Canada’s evolution towards dominion status : an analysis of American-Canadian relations, 1919-1924 Lomas, Donna Louise


The purpose of this study has been to address an imbalance existing in the historiography relating to American-Canadian relations in the period between 1919-1924. Relying primarily on American sources, this study has attempted to argue that the Canadian government had a unique opportunity to inititiate and execute an independent foreign policy by exploiting her position within the British Empire as well as her close relationship with the United States. In contrast to a number of Canadian studies which have argued that the United States impeded Canada's diplomatic growth in the post World War I period, this work maintains that the United States tried to encourage Canada to assume a more autonomous position because it was in America's interest to do so.

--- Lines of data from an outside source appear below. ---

(** ** Tombstones *)
(** The deployment a listed ConfigMap is the terminal state of. *)
Definition tombstone (resource : obj) : res (option string) :=
  match vget "metadata" resource with
  | PDict metadata =>
      match vget "labels" metadata, vget "name" metadata, vget "data" resource with
      | PDict labels, PStr name, data =>
          match vget DEPLOYMENT_LABEL labels with
          | PStr deployment_id =>
              _ ← encode_utf8 deployment_id;
              Ok (if String.eqb name (state_name deployment_id)
                     && match data with PDict data => eq_str (vget "phase" data) "deleted" | _ => false end
                     && negb (has_key COMPONENT_LABEL labels)
                  then Some name else None)
          | _ => Ok None
          end
      | _, _, _ => Ok None
      end
  | _ => Ok None
  end.

(** ** Pods by component label, in list order *)
Definition pod_component (pod : obj) : res (option string) :=
  labels ← attr_get_or "labels" (PDict []) (dget_or "metadata" (PDict []) pod);
  Ok (match labels with
      | PDict labels => match vget COMPONENT_LABEL labels with PStr c => Some c | _ => None end
      | _ => None
      end).
Definition group_pods (pods : list obj) : res (list (string * list obj)) :=
  foldM_res (fun groups pod =>
    component ← pod_component pod;
    Ok (match component with
        | Some c => dset c (dget_or c [] groups ++ [pod]) groups
        | None => groups
        end)) [] pods.
End Pure.

Section Reconciler.
Context (settings : ControllerSettings) {W : Type} `{KubeClient W}.

(** ** Reading the state *)
Definition _state (deployment_id : string) : M W (option obj) :=
  state ← k_get "ConfigMap" (state_name deployment_id) None;
  match state with
  | None => mret None
  | Some state =>
      labels ← lift (attr_get_or "labels" (PDict []) (dget_or "metadata" (PDict []) state));
      match labels with
      | PDict labels =>
          if eq_str (vget "app.kubernetes.io/managed-by" labels) MANAGED_BY
             && eq_str (vget DEPLOYMENT_LABEL labels) deployment_id
          then mret (Some state)
          else raise (RuntimeConflict "The runtime state object identity is invalid.")
      | _ => raise (RuntimeConflict "The runtime state object identity is invalid.")
      end
  end.

(** ** Preflight *)
Definition _cleanup_legacy_tombstones : M W unit :=
  resources ← k_list "ConfigMap" ("app.kubernetes.io/managed-by=" ++ MANAGED_BY);
  forM_ resources (fun resource =>
    t ← lift (tombstone resource);
    match t with Some name => k_delete "ConfigMap" name | None => mret tt end).

Definition _assert_owned (kind name : string) (desired : DesiredDeployment) (component_slug : string)
    : M W bool :=
  resource ← k_get kind name None;
  match resource with
  | None => mret false
  | Some resource =>
      if owned_by settings name desired component_slug resource then mret true else raise foreign
  end.

(** The objects of one component, in the order the ownership check visits them. *)
Definition component_objects (deployment_id slug : string) : list (string * string) :=
  let name := component_name deployment_id slug "" in
  [("Deployment", name); ("Service", name); ("HorizontalPodAutoscaler", name);
   ("ConfigMap", component_name deployment_id slug "-cfg")].

Definition owned_targets (desired : DesiredDeployment) : list (string * string * string) :=
  flat_map (fun c => map (fun '(kind, name) => (kind, name, slug c))
                       (component_objects (deployment_id desired) (slug c))) (components desired).

Fixpoint assert_all (desired : DesiredDeployment) (targets : list (string * string * string))
    (present : bool) : M W bool :=
  match targets with
  | [] => mret present
  | (kind, name, slug) :: rest =>
      owned ← _assert_owned kind name desired slug;
      assert_all desired rest (owned || present)
  end.

Definition _assert_owned_resources (desired : DesiredDeployment) : M W bool :=
  present ← _assert_owned "ConfigMap" (state_name (deployment_id desired)) desired "";
  assert_all desired (owned_targets desired) present.

Definition _validate_secret_catalog (desired : DesiredDeployment) : M W unit :=
  let required := required_secrets desired in
  match required with
  | [] => mret tt
  | _ =>
      catalog ← k_get "ConfigMap" (secret_catalog_name settings) (Some (secret_catalog_namespace settings));
      lift (check_catalog settings catalog required)
  end.

Definition _preflight_deploy (desired : DesiredDeployment) : M W unit :=
  _ ← _validate_secret_catalog desired;
  _ ← _assert_owned_resources desired;
  mret tt.

(** [self.kubernetes.apply(resource)] on a rendered object. *)
Definition apply_resource (resource : pyval) : M W unit :=
  _ ← k_apply (dict_or_empty resource); mret tt.

Definition apply_state (desired : DesiredDeployment) (phase request_id : string) : M W unit :=
  resource ← lift (state_config_map desired settings phase request_id);
  apply_resource resource.

(** ** observe *)
Fixpoint any_present (targets : list (string * string)) (remaining : bool) : M W bool :=
  match targets with
  | [] => mret remaining
  | (kind, name) :: rest =>
      resource ← k_get kind name None;
      any_present rest (remaining || bool_decide (is_Some resource))
  end.

Definition deleting_targets (deployment_id slug : string) : list (string * string) :=
  let name := component_name deployment_id slug "" in
  [("Deployment", name); ("Service", name);
   ("ConfigMap", component_name deployment_id slug "-cfg"); ("HorizontalPodAutoscaler", name)].

Definition observe_component (deployment_id : string) (desired : DesiredDeployment)
    (pods_by_component : list (string * list obj)) (component : Component) : M W obj :=
  deployment ← k_get "Deployment" (component_name deployment_id (slug component) "") None;
  lift (_component_status desired component deployment
          (dget_or (slug component) [] pods_by_component)).

Definition observe (deployment_id : string) : M W RuntimeResult :=
  state ← _state deployment_id;
  match state with
  | None => raise RuntimeNotFound
  | Some state =>
      desired ← lift (_desired_from_state settings state);
      phase ← lift (_phase state);
      if String.eqb phase "deleted" then
        _ ← k_delete "ConfigMap" (state_name deployment_id);
        mret (_deleted_result desired)
      else if String.eqb phase "deleting" then
        remaining ← any_present
          (flat_map (fun c => deleting_targets deployment_id (slug c)) (components desired)) false;
        if (remaining : bool) then
          mret {| rr_deployment_id := deployment_id; rr_state := "deleting";
                  rr_message := "Runtime resources are terminating.";
                  rr_observed_generation := generation desired;
                  rr_components := map _deleting_component (components desired) |}
        else
          _ ← k_delete "ConfigMap" (state_name deployment_id);
          mret (_deleted_result desired)
      else
        pods ← k_list "Pod" (selector deployment_id None);
        pods_by_component ← lift (group_pods pods);
        observed ← mapM_M (observe_component deployment_id desired pods_by_component) (components desired);
        mret {| rr_deployment_id := deployment_id;
                rr_state := overall_state (desired_state desired) observed;
                rr_message := first_error observed;
                rr_observed_generation := generation desired;
                rr_components := observed |}
  end.

(** ** deploy *)
Definition deploy_component (desired : DesiredDeployment) (restart_request : string)
    (component : Component) : M W unit :=
  let name := component_name (deployment_id desired) (slug component) "" in
  let autoscale := match scaling component with Autoscale _ _ _ => true | Fixed _ => false end in
  _ ← (if String.eqb (desired_state desired) "stopped" || negb autoscale
       then k_delete "HorizontalPodAutoscaler" name else mret tt);
  _ ← apply_resource (component_config_map desired component settings);
  _ ← apply_resource (deployment_resource desired component settings restart_request);
  _ ← apply_resource (service_resource desired component settings);
  if String.eqb (desired_state desired) "running" && autoscale then
    resource ← lift (hpa_resource desired component settings);
    apply_resource resource
  else mret tt.

(** The admission checks against the stored state. *)
Definition admit_deploy (desired : DesiredDeployment) (current : option obj) (require_existing : bool)
    : res unit :=
  match current with
  | None => raise_if require_existing RuntimeNotFound
  | Some current =>
      current_desired ← _desired_from_state settings current;
      phase ← _phase current;
      _ ← raise_if (mem phase ["deleting"; "deleted"])
            (RuntimeConflict "A deleted runtime identifier cannot be reused.");
      _ ← raise_if (generation desired <? generation current_desired)
            (RuntimeConflict "The requested runtime generation is stale.");
      if generation desired =? generation current_desired then
        new ← payload_digest (normalized_payload desired);
        old ← payload_digest (normalized_payload current_desired);
        raise_if (negb (String.eqb new old))
          (RuntimeConflict "The runtime generation was already used for another desired state.")
      else Ok tt
  end.

Definition final_phase (desired : DesiredDeployment) : string :=
  if String.eqb (desired_state desired) "running" then "active" else "stopped".

Definition _deploy_unlocked (desired : DesiredDeployment) (request_id : string)
    (require_existing : bool) (restart_request : string) : M W RuntimeResult :=
  current ← _state (deployment_id desired);
  _ ← lift (admit_deploy desired current require_existing);
  _ ← _cleanup_legacy_tombstones;
  _ ← _preflight_deploy desired;
  _ ← apply_state desired "reconciling" request_id;
  _ ← forM_ (components desired) (deploy_component desired restart_request);
  _ ← apply_state desired (final_phase desired) request_id;
  observe (deployment_id desired).
(* ===== verification/Cluster.v ===== *)
(** A concrete API server that satisfies the laws, for the witnesses: objects by kind
    and name, leases under optimistic concurrency, a clock that sleeping advances. *)

From Stdlib Require Import QArith Qminmax Lqa.
From S2P Require Import Prelude PyValue Config Kube Lease KubeLaws.
#[local] Open Scope string_scope.
#[local] Open Scope list_scope.
#[local] Open Scope Z_scope.

Record cluster := {
  c_objects : store;
  c_leases : gmap string obj;
  c_catalog : option obj;
  c_version : nat;
  c_clock : Q
}.

Definition set_objects (m : store) (w : cluster) : cluster :=
  {| c_objects := m; c_leases := c_leases w; c_catalog := c_catalog w; c_version := c_version w; c_clock := c_clock w |}.
Definition set_leases (m : gmap string obj) (w : cluster) : cluster :=
  {| c_objects := c_objects w; c_leases := m; c_catalog := c_catalog w; c_version := S (c_version w); c_clock := c_clock w |}.

Definition lease_key (o : obj) : option string :=
  match vget "metadata" o with PDict md => named (vget "name" md) | _ => None end.

(** Strict decoding refuses an object with duplicate keys. *)
Definition cluster_apply (o : obj) : M cluster obj := fun w =>
  match obj_key o with
  | Some k =>
      if covers (PDict o) (PDict o) then (Ok o, set_objects (<[k := o]> (c_objects w)) w)
      else (Raise (kube_error "The Kubernetes API rejected the object."), w)
  | None => (Raise (ValueError "Unsupported Kubernetes resource."), w)
  end.
Definition cluster_get (kind name : string) (ns : option string) : M cluster (option obj) := fun w =>
  (Ok (match ns with
       | Some _ => c_catalog w
       | None => if String.eqb kind "Lease" then c_leases w !! name else c_objects w !! (kind, name)
       end), w).
Definition object_name (o : obj) : pyval :=
  vget "name" (match vget "metadata" o with PDict m => m | _ => [] end).
Definition cluster_list (kind sel : string) : M cluster (list obj) := fun w =>
  (Ok (map snd (List.filter (fun kv => String.eqb kv.1.1 kind && eq_str (object_name kv.2) kv.1.2)
                  (map_to_list (c_objects w)))), w).
Definition cluster_delete (kind name : string) : M cluster unit := fun w =>
  (Ok tt, set_objects (stdpp.base.delete (kind, name) (c_objects w)) w).
Definition cluster_create (o : obj) : M cluster bool := fun w =>
  match lease_key o with
  | Some name =>
      match c_leases w !! name with
      | Some _ => (Ok false, w)
      | None => (Ok true, set_leases (<[name := stamp (c_version w) (PStr "uid") o]> (c_leases w)) w)
      end
  | None => (Raise (ValueError "Kubernetes Lease name is required."), w)
  end.
Definition cluster_replace (o : obj) : M cluster bool := fun w =>
  match lease_key o with
  | Some name =>
      match c_leases w !! name with
      | Some c =>
          if same_version o c
          then (Ok true, set_leases (<[name := stamp (c_version w) (PStr "uid") o]> (c_leases w)) w)
          else (Ok false, w)
      | None => (Ok false, w)
      end
  | None => (Raise (ValueError "Kubernetes Lease name is required."), w)
  end.
Definition cluster_release (name holder : string) : M cluster bool := fun w =>
  match c_leases w !! name with
  | Some c =>
      if eq_str (spec_field "holderIdentity" c) holder
      then (Ok true, set_leases (stdpp.base.delete name (c_leases w)) w) else (Ok false, w)
  | None => (Ok false, w)
  end.
Definition cluster_logs (pod container : string) (tail since : Z) : M cluster string := fun w =>
  (Ok (String.concat (bytes [10]) ["line 1"; "line 2"; "line 3"]), w).

#[export] Instance cluster_client : KubeClient cluster := {|
  k_apply := cluster_apply; k_get := cluster_get; k_list := cluster_list; k_delete := cluster_delete;
  k_create_lease := cluster_create; k_replace_lease := cluster_replace;
  k_release_lease := cluster_release; k_pod_logs := cluster_logs |}.

#[export] Instance cluster_laws : KubeLaws cluster.
Proof.
  refine {| objects := c_objects |}; cbn [k_get k_list k_apply k_delete k_create_lease k_replace_lease
    k_release_lease k_pod_logs cluster_client].
  - intros kind name ns w r w' [= <- <-]. split; [done|]. intros Hk -> o [= <-].
    by rewrite (proj2 (String.eqb_neq _ _) Hk).
  - intros kind sel w r w' [= <- <-]. split; [done|]. intros l o name [= <-] Ho Hn.
    apply list_elem_of_In, in_map_iff in Ho as ([[kd nm] o'] & E & Ho). simpl in E. subst o'.
    apply filter_In in Ho as [Hin Hf]. apply andb_true_iff in Hf as [Hkd Hnm]. simpl in Hkd, Hnm.
    apply String.eqb_eq in Hkd as ->. unfold object_name in Hnm. rewrite Hn in Hnm. simpl in Hnm.
    apply String.eqb_eq in Hnm as ->. by apply elem_of_map_to_list, list_elem_of_In.
  - intros o k w r w'. unfold cluster_apply. intros E Hk. rewrite Hk in E.
    destruct (covers (PDict o) (PDict o)) eqn:C; injection E as <- <-; [|done]. split.
    + intros k' Hk'. refine (lookup_insert_ne _ _ _ _ _); congruence.
    + intros a [= <-]. exists o. split; [refine (lookup_insert_eq _ _ _)|done].
  - intros kind name w r w' [= <- <-] k' Hk'. refine (lookup_delete_ne _ _ _ _); congruence.
  - done.
  - done.
  - intros o w r w'. unfold cluster_create. destruct (lease_key o); [destruct (_ !! _)|]; by intros [= <- <-].
  - intros o w r w'. unfold cluster_replace.
    destruct (lease_key o); [destruct (_ !! _); [destruct (same_version _ _)|]|]; by intros [= <- <-].
  - intros n h w r w'. unfold cluster_release. destruct (_ !! _); [destruct (eq_str _ _)|]; by intros [= <- <-].
  - by intros p c t s w r w' [= <- <-].
Defined.

#[export] Instance cluster_runtime : Runtime cluster := {|
  now_utc := fun w => (1767225599123456, w);
  monotonic := fun w => (c_clock w, w);
  sleep := fun d w => (Ok tt, {| c_objects := c_objects w; c_leases := c_leases w; c_catalog := c_catalog w;
                                 c_version := c_version w; c_clock := (c_clock w + Qmax 0 d)%Q |});
  uuid4_hex := fun w => ("5f2c8d3e9a7b41c0b6d4e8f1a2c3d4e5", w);
  timer_elapses := fun _ w => (0%nat, w) |}.

#[export] Instance cluster_frame : RuntimeFrame cluster.
Proof. by split. Qed.

#[export] Instance cluster_runtime_laws : RuntimeLaws cluster.
Proof.
  refine {| mono := c_clock |}; cbn [k_get k_create_lease k_replace_lease cluster_client now_utc monotonic sleep cluster_runtime].
  - intros w. simpl. lra.
  - intros w. simpl. split; [reflexivity|lra].
  - intros d w r w' [= <- <-]. simpl. pose proof (Q.le_max_l 0 d). pose proof (Q.le_max_r 0 d).
    split; [done|]. split; [lra|]. intros _. lra.
  - intros kind n ns w r w' [= <- <-]. split; [done|lra].
  - intros o w r w'. unfold cluster_create.
    destruct (lease_key o); [destruct (_ !! _)|]; intros [= <- <-]; (split; [done|simpl; lra]).
  - intros o w r w'. unfold cluster_replace.
    destruct (lease_key o); [destruct (_ !! _); [destruct (same_version _ _)|]|]; intros [= <- <-]; (split; [done|simpl; lra]).
Qed.

Definition empty_cluster : cluster :=
  {| c_objects := ∅; c_leases := ∅; c_catalog := None; c_version := 1; c_clock := 0 |}.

Canada's similar attitudes with the United States towards the questions of the renewal of the Anglo-Japanese Alliance, Asian immigration and Article Ten in the League of Nations' Covenant convinced the United States that the Canadian government was potentially useful to the American government in helping to protect its international interests in institutions where it was not represented. The evidence presented in this study maintains that it was the Canadian and British governments that were reluctant to carry out the final steps of appointing a separate Canadian representative to Washington in the early 1920s. As a result, Canada lost her opportunity to establish an independent policy because the United States found alternative methods of protecting its international interests.